Deconstructing The Roguelike
In simplest form, a roguelike is a game of probability management.
Becoming proficient in any roguelike, classic or modern, is a process of understanding of the game's statistics and associated risks. As one becomes better and executes with a higher success rate, they develop an intrinsic understanding of the game in which each decision can be reduced to just several layers of probability. Arguably a learning algorithm could be applied to these statistical calculations and play the game with a high theoretical success rate.
For the sake of relation and understanding, I'll stick with the more modern roguelite variant of Faster Than Light (FTL). Though not a pure roguelike, it still preserves the spirit of the genera, but in a conventional environment. If you haven't experienced this game yet, I highly recommended you burn a few hours watching your crew die horrible deaths. FTL will teach humility at completely new levels.
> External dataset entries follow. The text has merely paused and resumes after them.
(* ===== verification/LockOperations.v ===== *)
(** * Locks are never lost, created or double counted

    Every operation on the locks of a channel, at either end: sending and
    receiving locked transfers, refunds, unlocks and expired locks, and
    registering secrets.  Each preserves [channel_inv]; the statements give its
    effect on balances and locked amounts.  Rejected messages change nothing. *)

From Stdlib Require Import ZArith Lia Strings.Byte Sorting.Sorted.
From stdpp Require Import base gmap list strings pretty.
From S2P Require Import Prelude Encoding MediationFee State Events ChannelViews ChannelValidation ChannelSend ChannelHandlers LockSets ChannelInvariant BalanceProofMessages.

(** Everything about an end that is not a lock, a nonce or a balance proof. *)
Record same_funds (es es' : NettingChannelEndState) : Prop := {
  sf_address : es_address es' = es_address es;
  sf_deposit : es_contract_balance es' = es_contract_balance es;
  sf_onchain : es_onchain_total_withdraw es' = es_onchain_total_withdraw es;
  sf_withdraws : es_withdraws_pending es' = es_withdraws_pending es;
  sf_coop : es_initiated_coop_settle es' = es_initiated_coop_settle es;
}.

Lemma same_funds_total_withdraw es es' : same_funds es es' -> total_withdraw es' = total_withdraw es.
Proof. intros [_ _ Eo Ew _]. unfold total_withdraw, offchain_total_withdraw. by rewrite Eo, Ew. Qed.

(** Balances move by the change of the transferred amounts only. *)
Lemma same_funds_balance s s' r r' :
  same_funds s s' -> same_funds r r' ->
  get_balance s' r' = get_balance s r - (transferred_amount s' - transferred_amount s)
                      + (transferred_amount r' - transferred_amount r).
Proof.
  intros Hs Hr. rewrite !get_balance_eq, !get_max_withdraw_amount_eq.
  rewrite (same_funds_total_withdraw _ _ Hs), (sf_deposit _ _ Hs). lia.
Qed.

Lemma same_funds_refl es : same_funds es es.
Proof. by split. Qed.

Section Replace.
Context `{Externals}.
Lemma deposited_inv ch a : channel_inv ch -> channel_inv (deposited a ch).
Proof.
  intros Hinv. unfold deposited. set (d := dep_contract_balance _).
  assert (Hup : forall es r, withdraws_inv es -> solvent es r ->
            withdraws_inv (update_contract_balance d es) /\
            get_amount_locked es <= get_balance (update_contract_balance d es) r).
  { intros es r Hw Hs. destruct (update_contract_balance_money d es) as (Hl & Ho & Hp & _ & Hd).
    split; [by eapply withdraws_inv_same|]. unfold solvent in Hs.
    rewrite get_balance_eq, get_max_withdraw_amount_eq in *. rewrite (same_locks_transferred _ _ Hl).
    unfold total_withdraw, offchain_total_withdraw in *. rewrite Ho, Hp. lia. }
  split_ifs; [| |done].
  - destruct (Hup _ _ (ci_our_withdraws _ Hinv) (ci_our_solvent _ Hinv)) as [Hw Hb].
    destruct (update_contract_balance_money d (ch_our_state ch)) as (Hl & Ho & Hp & Hc & _).
    apply channel_inv_funds_our; try done. unfold coop_settling, positive_withdraws. cbn.
    rewrite Hc, Hp. apply Hinv.
  - destruct (Hup _ _ (ci_partner_withdraws _ Hinv) (ci_partner_solvent _ Hinv)) as [Hw Hb].
    destruct (update_contract_balance_money d (ch_partner_state ch)) as (Hl & Ho & Hp & Hc & _).
    apply channel_inv_funds_partner; try done. unfold coop_settling. cbn. rewrite Hc. apply Hinv.
Qed.

Lemma update_fee_schedule_preserves ch c :
  channel_inv ch -> fees_computable ch c ->
  exists ch', update_fee_schedule_after_balance_change ch c = Ok ch' /\ channel_inv ch'.
Proof.
  unfold fees_computable, update_fee_schedule_after_balance_change. intros Hinv.
  destruct (bind _ _) as [ch'|] eqn:E; [|discriminate]. intros _. exists ch'. split; [done|].
  repeat (let x := fresh in let Hx := fresh in apply bind_Ok_inv in E as (x & Hx & E)).
  injection E as <-. apply (channel_inv_frame ch); try done. apply Hinv.
Qed.

Lemma handle_channel_deposit_preserves ch a block_number :
  channel_inv ch -> admissible ch block_number (SCContractReceiveChannelDeposit a) ->
  returns_inv (_handle_channel_deposit a ch).
Proof.
  intros Hinv Hfee. cbn in Hfee. pose proof (deposited_inv ch a Hinv) as Hinv1.
  unfold _handle_channel_deposit. fold (deposited a ch).
  destruct (update_fee_schedule_preserves _ _ Hinv1 Hfee) as (ch' & E & ?). rewrite E. by do 2 eexists.
Qed.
We can start with a theoretical run with the best ship in the game, the Red-Tail. If this is not what you consider to be the best ship in the game, please get out of my office. The Red-Tail is balling out of control. It has an amazing room layout and is armed with the Quad-Laser. Although the ship doesn't have the highest starting base value, its low reliance on early key upgrades makes it the most potent in capable hands.
Starting out, one human will pilot, the other human will sit on weapons, the Zoltan will cook the engine room, and the mantid will mash shield controls as best it can. Through the first sector and the first half of the second sector, the Red-Tail will be looking for banked scrap and replacement lasers. You'll plan the most probable scrap-heavy routes and choose resolutions to combat resulting in the most cash money. The power of the Quad-Laser is time-limited and needs to be eventually upgraded into a Quad-Glazer. Mid-game, lasers are still your ideal weapon as the ship only starts with 5 missiles and 0 drones. You're still stockpiling at this point for the endgame and cannot afford to waste supplies.
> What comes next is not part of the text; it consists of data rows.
(* ===== verification/TargetTheorems.v ===== *)
(** * The target of a payment: the theorems

    The invariant that ties the task to the channel, the total correctness of
    the state machine, what each handler does, and the runs in which the task
    reports or repeats what it should not. *)

From Stdlib Require Import ZArith Lia Strings.Byte.
From stdpp Require Import base gmap list strings pretty.
From S2P Require Import Prelude Encoding MediationFee State Events ChannelViews ChannelValidation ChannelSend ChannelHandlers TaskState Target LockSets ChannelInvariant BalanceProofMessages LockOperations StateTransition TransferTheorems Reachability SecretRegistration.

(** The signed data of a balance proof can be packed: the field widths of a
    decoded message. *)
Definition encodable `{Externals} (bp : BalanceProofSignedState) (ch : NettingChannelState) : Prop :=
  exists r, is_valid_balanceproof_signature bp (es_address (ch_partner_state ch)) = Ok r.

(** The arguments [is_safe_to_wait] asserts. *)
Record timed (lock : HashTimeLockState) (ch : NettingChannelState) (block_number : Z) : Prop := {
  timed_block : 0 < block_number;
  timed_reveal : 0 < ch_reveal_timeout ch < lock_expiration lock;
}.

(** The task's own data: its secret is the preimage of its secret hash, and it
    has one in the states that follow a reveal. *)
Record target_typed (ts : TargetTransferState) : Prop := {
  ty_secret : forall s, tts_secret ts = Some s -> sha256_secrethash s = tts_secrethash ts;
  ty_learned : tts_state ts ∈ [OFFCHAIN_SECRET_REVEAL; ONCHAIN_UNLOCK] -> is_some (tts_secret ts) = true;
}.

(** A running task and its channel. *)
Record target_task (ts : TargetTransferState) (ch : NettingChannelState) : Prop := {
  tt_pending : get_lock (ch_partner_state ch) (tts_secrethash ts) = Some (lts_lock (tts_transfer ts));
  tt_typed : target_typed ts;
  tt_known : forall s, get_secret (ch_partner_state ch) (tts_secrethash ts) = Some s ->
             s <> [] /\ sha256_secrethash s = tts_secrethash ts;
}.

Definition target_inv `{Externals} (ts : option TargetTransferState) (ch : NettingChannelState) : Prop :=
  channel_inv ch /\ match ts with Some ts => target_task ts ch | None => True end.

(** What the node guarantees when it dispatches to the task: messages find the
    task by their secret hash, a new task gets a lock whose secret hash is not
    pending, revealed secrets are the preimages of their hashes and not empty. *)
Definition target_admissible `{Externals} (ts : option TargetTransferState) (ch : NettingChannelState)
    (state_change : StateChange) (block_number : Z) : Prop :=
  match state_change, ts with
  | SCActionInitTarget a, None =>
      let t := ait_transfer a in
      ch_identifier ch = bps_channel_identifier (lts_balance_proof t) /\ lock_wf (lts_lock t) /\
      get_lock (ch_partner_state ch) (lock_secrethash (lts_lock t)) = None /\
      encodable (lts_balance_proof t) ch /\ timed (lts_lock t) ch block_number
  | SCBlock a, Some ts =>
      block_block_number a = block_number /\ timed (lts_lock (tts_transfer ts)) ch block_number
  | SCReceiveSecretReveal a, Some _ => rsr_secret a <> [] /\ rsr_secrethash a = sha256_secrethash (rsr_secret a)
  | SCContractReceiveSecretReveal a, Some _ =>
      crsr_secret a <> [] /\ crsr_secrethash a = sha256_secrethash (crsr_secret a)
  | SCReceiveUnlock u, Some ts => ru_secrethash u = tts_secrethash ts /\ encodable (ru_balance_proof u) ch
  | SCReceiveLockExpired m, Some ts => rle_secrethash m = tts_secrethash ts /\ encodable (rle_balance_proof m) ch
  | SCBlock _, None | SCReceiveSecretReveal _, None | SCContractReceiveSecretReveal _, None
  | SCReceiveUnlock _, None | SCReceiveLockExpired _, None => False
  | _, _ => True
  end.

Section TargetLemmas.
Context `{Externals} {Random : Type} `{RandomGen Random}.

Lemma is_safe_to_wait_timed lock ch block_number :
  timed lock ch block_number ->
  exists r, is_safe_to_wait (lock_expiration lock) (ch_reveal_timeout ch) block_number = Ok r /\
    ok r = (ch_reveal_timeout ch <? lock_expiration lock - block_number).
Proof.
  intros [Hb [Hr He]]. unfold is_safe_to_wait.
  rewrite (proj2 (Z.ltb_lt _ _) Hb), (proj2 (Z.ltb_lt _ _) Hr), (proj2 (Z.ltb_lt _ _) He). cbn [py_assert].
  destruct (_ <? _) eqn:E; eexists; split; reflexivity.
Qed.

(** The target's task that a valid transfer starts. *)
Lemma started_task_inv a ch :
  let t := ait_transfer a in
  channel_inv ch -> lock_wf (lts_lock t) ->
  get_lock (ch_partner_state ch) (lock_secrethash (lts_lock t)) = None ->
  acceptable_lock (lts_balance_proof t) (lts_lock t) ch (ch_partner_state ch) (ch_our_state ch) ->
  target_inv (Some (TargetTransferState_init (ait_from_hop a) t))
    (upd_partner (add_locked_lock (lts_lock t))
      (upd_partner (accept_balance_proof (lts_balance_proof t)
        (es_pending_locks (ch_partner_state ch) ++ [lock_encoded (lts_lock t)])) ch)).
Proof.
  intros t Hinv Hwf Hnew Hacc. split; [eapply (le_inv false ch); by apply receive_lock_effect|].
  apply get_lock_None in Hnew as (_ & Hu & Ho). unfold unlocked_of, onchain_of in *.
  rewrite lookup_fmap, fmap_None in Hu, Ho. split; cbn.
  - unfold get_lock. cbn. by rewrite lookup_insert_eq.
  - split; [done | set_solver].
  - intros s. unfold get_secret, tts_secrethash. cbn. by rewrite Hu, Ho.
Qed.

(** [handle_inittarget] in full: what it returns when the transfer is accepted
    and when it is not. *)
Lemma handle_inittarget_cases a ch (prng : Random) block_number :
  let t := ait_transfer a in
  target_inv None ch -> target_admissible None ch (SCActionInitTarget a) block_number ->
  exists ts evs ch' prng', target.handle_inittarget a ch prng block_number = Ok (ts, evs, ch', prng') /\
  ((ts = Some (TargetTransferState_init (ait_from_hop a) t) /\ target_inv ts ch' /\
    acceptable_lock (lts_balance_proof t) (lts_lock t) ch (ch_partner_state ch) (ch_our_state ch) /\
    lock_effect false ch ch' 0 (lock_amount (lts_lock t)) /\
    exists request, evs = processed (payer_address t) (payer_address_metadata t) (lts_message_identifier t) :: request /\
    (if negb (ait_received_valid_secret a) && (ch_reveal_timeout ch <? lock_expiration (lts_lock t) - block_number)
     then exists msg, request = [SendSecretRequest msg (lts_payment_identifier t) (lock_amount (lts_lock t))
                                   (lock_expiration (lts_lock t)) (lock_secrethash (lts_lock t))] /\
                      sm_recipient msg = lts_initiator t
     else request = [])) \/
   (ts = None /\ ch' = ch /\ prng' = prng /\
    ~ acceptable_lock (lts_balance_proof t) (lts_lock t) ch (ch_partner_state ch) (ch_our_state ch) /\
    exists reason1 reason2,
      evs = [EventInvalidReceivedLockedTransfer (lts_payment_identifier t) reason1;
             EventUnlockClaimFailed (lts_payment_identifier t) (lock_secrethash (lts_lock t)) reason2])).
Proof.
  intros t [Hinv _] (Hid & Hwf & Hnew & [r Hr] & Htimed). fold t in Hid, Hwf, Hnew, Hr, Htimed.
  unfold target.handle_inittarget. fold t. rewrite py_assert_true by (by apply Z.eqb_eq).
  destruct (handle_receive_lockedtransfer_Ok ch t (payer_address_metadata t) r Hr) as (ch' & v & evs & msg & E).
  rewrite E. cbn [bind].
  apply handle_receive_lockedtransfer_inv in E as [(-> & -> & Hacc & -> & ->)|(-> & Hmsg & Hno & -> & reason & ->)].
  - pose proof (started_task_inv a ch Hinv Hwf Hnew Hacc) as Htask. fold t in Htask.
    pose proof (receive_lock_effect ch _ _ Hinv Hwf Hnew Hacc) as Heff.
    change (ch_reveal_timeout (upd_partner _ _)) with (ch_reveal_timeout ch).
    destruct (ait_received_valid_secret a); cbn [negb andb];
      [|destruct (is_safe_to_wait_timed _ _ _ Htimed) as (w & -> & Hw); cbn [bind]; rewrite <- Hw;
        destruct (ok w); [destruct (message_identifier_from_prng prng)|]];
      do 4 eexists; (split; [reflexivity|]); left; do 4 (split; [done|]); eexists; split; cbn; eauto.
  - cbv zeta. rewrite Hmsg. cbn [py_assert]. do 4 eexists. split; [reflexivity|]. right. cbn. eauto 10.
Qed.

Lemma target_inv_registered ts ch ch' secret h st :
  target_task ts ch -> secret_registered secret h ch ch' -> h = tts_secrethash ts ->
  sha256_secrethash secret = h -> secret <> [] ->
  target_inv (Some (set_tts_secret (Some secret) (set_tts_state st ts))) ch'.
Proof.
  intros [Hp _ Hn] [Hinv _ Hlocks Hsec _] -> Hh Hne. split; [done|].
  assert (Eh : tts_secrethash (set_tts_secret (Some secret) (set_tts_state st ts)) = tts_secrethash ts) by done.
  split; rewrite ?Eh.
  - etransitivity; [apply (Hlocks false) | exact Hp].
  - split; [by intros s [= <-] | done].
  - intros s Hget. apply (Hsec false) in Hget as [->|Hget]; [done | by apply Hn].
Qed.

Lemma target_task_state ts ch st :
  target_task ts ch -> st ∈ [EXPIRED; ONCHAIN_SECRET_REVEAL] -> target_task (set_tts_state st ts) ch.
Proof. intros [Hp [Hs Hl] Hn] Hst. split; try done. split; [done|]. cbn. set_solver. Qed.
Early combat can be priority summarized in most cases. Knocking out systems capable of causing you serious harm (missiles, bombs, megalasers, and pierce-capable beams) is most important. After reducing the incoming damage, you can procedurally stomp level 2+ shields, or engines and cockpit. Reducing incoming damage nets a lot of scrap in the long run, allowing you to pool money for laser upgrades. Killing level 2+ shields allows you to more reliably target systems as needed. And burning the engines and cockpit reduces the chances of some rebel coward peacing out and then ratting on you. Bomb, missile, and drone weapons should only be adopted in the case of necessity, or extreme abundance.
This setup was designed with the intention of configuring resources in a flexible manner to increase your overall success rate. Each decision, small and large, is influenced by the build. This is a learned behavior; as any player uncovers mechanics of the game they tend to converge on these strategies. A classic problem for any learning algorithm.
To apply a benevolent AI overlord to FTL, reinforcement learning would probably be the first step in teaching the AI how to maximize scrap and resources while restricting hull loss and resource consumption in a combat environment. This methodology would be most useful in teaching SHODAN how to handle each ship type in terms of system target priority. State levels would be defined on the basis of the ship's status against the enemy vessel's perceived status, including: hull, missiles, drones, scrap, systems, upgrades, and weapons. Since this is a preliminary approach to combat, navigation and upgrade choices are still yet to be considered. They are also far more complex as they require the most amount of pre-conditioning regarding the game's rules and have some very fuzzy success measurements.
Eventually FTL HAL 9000 would awaken and start spacing obsolescent crew members.